'I just needed to feel the real world': gardening writer Anna Pavord describes crawling onto lawn after cancer 

Anna Pavord at her home in Dorset
Anna Pavord at her home in Dorset Credit: Christopher Jones for the Telegraph

Barely out of intensive care and unable to walk after treatment for stomach cancer, Anna Pavord quite literally “crawled” on her hands and knees onto a patch of grass, desperate to reconnect with nature.

The much-loved gardening writer has told how she dragged herself along a hospital corridor to reach the the lawn outside the building on being released from the ICU department.

Ms Pavord has now spoken of the “absolutely critical” role the natural world played in her recovery. She tells today’s edition of Desert Island Discs of her battle with cancer and the moment she once again connected with the environment.

Ms Pavord tells the long-running Radio 4 programme: “'When I could actually move after coming out of intensive care, one day I was in a different room and there was a patch of lawn outside the window.

"On my hands and knees I crawled along the corridor to get out onto that grass. I just needed to feel the real world. The real world to me is not buildings, it's not cement or tarmac, it's not all the stuff of which so much of the world is now constructed.'"

It is this tactile relationship with nature which may explain one of her trademark characteristics - her habit of not wearing gardening gloves.

“'I like to feel the plants, I like to feel the earth, I get a real sensuous pleasure from the touch of plants and from the touch of the earth and you know, the feel of sticks and all the other things you sort of have to touch when you're gardening. It's all part of it." She said.

Ms Pavord, now 77, described her childhood in rural Wales, near Abergavenny, as “backward”.

Her family had neither a TV nor a car and she spent hours roaming outdoors, developing a lifelong passion for the natural world.

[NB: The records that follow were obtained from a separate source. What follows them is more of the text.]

(** * Timeseries cache request: a shallow embedding and its properties

    The development follows
    [dashboard/dashboard/spa/timeseries-cache-request.js]:
    the bisection helper and the row merger, the slice (one remote fetch with
    its retry policy), request parsing, the cache reader, the slice planner,
    the in-flight coalescer, the result generator and the cache writer.

    Conventions.
    - JavaScript numbers that the program handles here are revisions,
      indices, HTTP status codes and millisecond timestamps: integers below
      2^53, on which double arithmetic is exact.  They are modelled as [Z].
    - A property read [obj[key]] is a lookup; [None] stands for
      [undefined].  The result of an arithmetic operation on [undefined]
      is [NaN], also written [None]; every comparison with [NaN] is false.
    - An object has own properties, and an own property may hold
      [undefined]: [Object.assign], [Object.entries] and the spread of an
      object copy such a property like any other.  Rows and the metadata
      of result objects keep the two apart: a property that is absent,
      and a property that is there with the value [undefined].
    - An asynchronous function is modelled by the function of its inputs to
      its result; the interleavings that matter (the order in which slice
      responses complete) are explicit inputs. *)

From Stdlib Require Import Ascii String.
From Equations Require Import Equations.
From stdpp Require Import gmap strings list fin_maps sorting pretty.

Local Open Scope Z_scope.

(** ** JavaScript values *)

(** A data row ([datum]): a JavaScript object whose own properties are
    column names.  A property holds a number or [undefined] ([None]): the
    latter is what [normalize] gives a row of the table that is shorter
    than the list of column names. *)
Record Row : Type := mkRow { props : gmap string (option Z) }.

#[global] Instance Row_eq_dec : EqDecision Row.
Proof. solve_decision. Defined.

(** [row[key]]: [None] (undefined) when the row has no such property, and
    when the property holds [undefined]. *)
#[global] Instance Row_lookup : Lookup string Z Row :=
  λ key row, props row !! key ≫= id.

(** [key in row], for own properties. *)
Definition hasOwn (row : Row) (key : string) : Prop :=
  is_Some (props row !! key).

(** [{}]. *)
#[global] Instance Row_empty : Empty Row := mkRow ∅.

(** [row[key] = value], with a number. *)
#[global] Instance Row_insert : Insert string Z Row :=
  λ key value row, mkRow (<[key := Some value]> (props row)).

(** [row[key] = value], with any value: the property is there afterwards,
    also when the value is [undefined]. *)
Definition setProp (key : string) (value : option Z) (row : Row) : Row :=
  mkRow (<[key := value]> (props row)).

#[global] Instance Row_singleton : SingletonM string Z Row :=
  λ key value, mkRow {[key := Some value]}.

(** [delete row[key]]. *)
#[global] Instance Row_delete : Delete string Row :=
  λ key row, mkRow (delete key (props row)).

(** [Object.assign({}, b, a)]: the own properties of both, those of [a]
    winning, whatever they hold. *)
#[global] Instance Row_union : Union Row :=
  λ a b, mkRow (props a ∪ props b).

Lemma Row_lookup_unfold (row : Row) (key : string) :
  row !! key = props row !! key ≫= id.
Proof. reflexivity. Qed.

Lemma Row_lookup_Some (row : Row) (key : string) (value : Z) :
  row !! key = Some value ↔ props row !! key = Some (Some value).
Proof.
  rewrite Row_lookup_unfold. destruct (props row !! key) as [[v|]|]; simpl;
    split; congruence.
Qed.

Lemma Row_lookup_hasOwn (row : Row) (key : string) :
  is_Some (row !! key) → hasOwn row key.
Proof.
  intros [v Hv]. apply Row_lookup_Some in Hv. unfold hasOwn. eauto.
Qed.

Lemma Row_lookup_empty (key : string) : (∅ : Row) !! key = None.
Proof. rewrite Row_lookup_unfold. simpl. rewrite lookup_empty. reflexivity. Qed.

Lemma Row_props_union (a b : Row) : props (a ∪ b) = props a ∪ props b.
Proof. reflexivity. Qed.

Lemma Row_lookup_union_Some_l (a b : Row) (key : string) (value : Z) :
  a !! key = Some value → (a ∪ b) !! key = Some value.
Proof.
  rewrite !Row_lookup_Some, Row_props_union. apply lookup_union_Some_l.
Qed.

(** A property of [a] wins even when it holds [undefined]; [b] is read
    only where [a] has no such property. *)
Lemma Row_lookup_union (a b : Row) (key : string) :
  (a ∪ b) !! key
  = match props a !! key with
    | Some value => value
    | None => b !! key
    end.
Proof.
  rewrite !Row_lookup_unfold, Row_props_union.
  destruct (props a !! key) as [value|] eqn:Ha.
  - rewrite (lookup_union_Some_l _ _ _ _ Ha). reflexivity.
  - rewrite lookup_union_r by assumption. reflexivity.
Qed.

Lemma Row_hasOwn_union (a b : Row) (key : string) :
  hasOwn (a ∪ b) key ↔ hasOwn a key ∨ hasOwn b key.
Proof.
  unfold hasOwn. rewrite Row_props_union.
  destruct (props a !! key) as [value|] eqn:Ha.
  - rewrite (lookup_union_Some_l _ _ _ _ Ha). split; eauto.
  - rewrite lookup_union_r by assumption. split; [auto|].
    intros [[? ?]|?]; [discriminate|assumption].
Qed.

Lemma Row_lookup_delete_eq (row : Row) (key : string) :
  delete key row !! key = None.
Proof.
  rewrite Row_lookup_unfold. simpl. rewrite lookup_delete_eq. reflexivity.
Qed.

Lemma Row_lookup_delete_ne (row : Row) (key other : string) :
  key ≠ other → delete key row !! other = row !! other.
Proof.
  intros Hne. rewrite !Row_lookup_unfold. simpl.
  rewrite lookup_delete_ne by assumption. reflexivity.
Qed.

"We led these fairly free lives on the mountain, this small gang that we had. My brother who was two and a half years older than me and about four children. We roamed around on these hills and mountains."

Ms Pavord, who has published a dozen books on gardening, is a member of the Gardens Panel for English Heritage and chairs the Gardens Panel of the National Trust, told how as a child she discovered jazz on the radio, choosing Bessie Smith’s Backwater Blues as one of her desert island records and reminisced about 'smoochy' parties in her late teens and twenties, listening and dancing to Ella Fitzgerald's Every Time We Say Goodbye.

She recalls attending "any number of dances where these sorts of numbers would be played at the end and you hoped that you were in the arms of somebody who was going to ask to take you home."

Any desert island with Ms Pavord as a castaway is unlikely to stay barren for very long.

He choice of book is the Dictionary of British and Irish Horticulturalists with a pen and paper to record her thoughts about the natural world as her luxury.

Asked by Kirsty Young how she might go about 'beginning to cultivate this disastrous little patch of sand' Ms Pavord said:" I would actually roam about and I would work out where the water supply was because of course the sea would be absolutely hopeless for anything I actually wanted to grow.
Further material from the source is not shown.